We use the data from Salmon

The pseudocounts generated by Salmon are represented as normalized TPM (transcripts per million) counts and map to transcripts. These need to be converted into non-normalized count estimates for performing DESeq2 analysis. To use DESeq2 we also need to collapse our abundance estimates from the transcript level to the gene-level. We will be using the R Bioconductor package tximport to do all of the above and get set up for DESeq2.

The first thing we need to do is create a variable that contains the paths to each of our quant.sf files.

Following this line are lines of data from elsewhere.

Lemma read_listing_spec d ixs cs before groups ref : listing_parts lv (inode_count sb) dir d ixs cs before groups ref ->
  obtains img rep bad (read_listing im d ixs) (fun x => x = cs).
Proof.
  intros [Href Hrd Hcs Hnames Hix Hsize Hblock Hoff]. unfold read_listing. subst cs.
  pose proof (reference_of_range lv _ _ Href) as [H48 _]. rewrite Hblock, Hoff, Hsize.
  destruct groups as [|g groups].
  { cbn [listing_bytes map concat length]. inversion Hix; subst. by apply obtains_ret. }
  assert (12 < length (listing_bytes (g :: groups))) as Hlen.
  { pose proof (tr_groups _ _ _ _ _ Hrd) as Hg. inversion Hg as [|? ? Hgok _]; subst. apply group_bytes_nonempty in Hgok.
    unfold listing_bytes. cbn [map concat]. rewrite length_app. lia. }
  destruct (Z.ltb_spec 3 (3 + Z.of_nat (length (listing_bytes (g :: groups))))); [|lia]. fold sb.
  rewrite reference_join by lia. destruct (tr_content _ _ _ _ _ Hrd) as [rest Erest]. pose proof Hdir as Hdir'.
  rewrite Erest, app_nil_r, <- app_assoc in Hdir'.
  destruct (table_reference_at lv img rep bad sb _ _ _ _ _ ref Hdir') as [Hrdr (logical & Hl & E)]; [|done|].
  { destruct (listing_bytes (g :: groups)); [simpl in Hlen; lia|done]. }
  eapply obtains_bind; [exact Hrdr|]. intros r [Hr Hb]. unfold directory_block. fold sb. rewrite Hl.
  eapply obtains_bind; [by apply (obtains_ret _ _ _ logical (fun x => x = logical))|]. intros ? ->.
  replace (logical + ref `mod` 2 ^ 16)%Z with (Z.of_nat (length before)) by (rewrite <- E, land_ffff by lia; lia).
  replace (3 + Z.of_nat (length (listing_bytes (g :: groups))) - 3)%Z with (Z.of_nat (length (listing_bytes (g :: groups)))) by lia.
  rewrite Nat2Z.id. eapply obtains_bind.
  { apply (obtains_parses img rep bad _ _ (listing_bytes (g :: groups))).
    - split; [|done]. exists (listing_bytes (g :: groups) ++ rest). split; [done|]. cbn [limit]. by rewrite take_app_length.
    - apply (read_groups_spec before _ (g :: groups) _ []); cbn [remaining unused_indexes last_name]; try done.
      assert (forall gs, Forall group_ok gs -> length gs <= length (listing_bytes gs)) as Hgs.
      { clear. induction 1 as [|g gs Hg _ IH]; [done|]. apply group_bytes_nonempty in Hg. unfold listing_bytes in *.
        cbn [map concat length]. rewrite length_app. lia. }
      specialize (Hgs _ (tr_groups _ _ _ _ _ Hrd)). lia. }
  intros [w r'] (c' & [Hu Hf] & _). rewrite Hu, Hf. by apply obtains_ret.
Qed.

Lemma read_directory_spec `{HR : !AsyncReadOk InodeReader} d ixs cs before groups ref rest :
  listing_parts lv (inode_count sb) dir d ixs cs before groups ref -> disk_ok d = true ->
  di_index_count d = Z.of_nat (length ixs) ->
  parses bad (read_directory im true) ((serialize d ++ concat (map index_bytes ixs)) ++ rest)
    (fun x c' => x = (d, ixs) /\ c' = rest).
Proof.
  intros [Href Hrd Hcs Hnames Hix Hsize Hblock Hoff] Hok Hn. unfold read_directory. rewrite <- app_assoc.
  eapply parses_bind; [by apply parses_disk|]. intros x c' [-> ->].
  pose proof (reference_of_range lv _ _ Href) as [_ Hlow]. rewrite <- Hoff in Hlow.
  destruct (Z.ltb_spec (di_size d) 3); [lia|].
  destruct (Z.leb_spec (Z.of_nat METADATA_SIZE) (di_offset d)); [unfold METADATA_SIZE in *; lia|]. cbn [orb].
  rewrite Hn, Nat2Z.id. eapply parses_bind.
  { apply (read_indexes_spec before [] groups ixs Hix); [done|simpl; lia| |done].
    unfold disk_ok in Hok. cbn [layout tuple_ok to_tuple DirectoryInode_disk] in Hok. by destruct (in_range u32 (di_size d)); [|rewrite andb_false_r in Hok]. }
  intros x c' [-> ->]. by apply parses_ret.
Qed.
End read_listing.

Then we will add names to our quant files which will allow us to easily discriminate between samples in the final output matrix.

## List all directories containing data  
samples <- list.files(path = "./data", full.names = T, pattern="salmon$")

## Obtain a vector of all filenames including the path
files <- file.path(samples, "quant.sf")

## Since all quant files have the same name it is useful to have names for each element
names(files) <- str_replace(samples, "./data/", "") %>% 
                str_replace(".salmon", "")

Our Salmon index was generated with transcript sequences listed by Ensembl IDs, but tximport needs to know which genes these transcripts came from. We will use the annotation table that we downloaded to extract transcript to gene information.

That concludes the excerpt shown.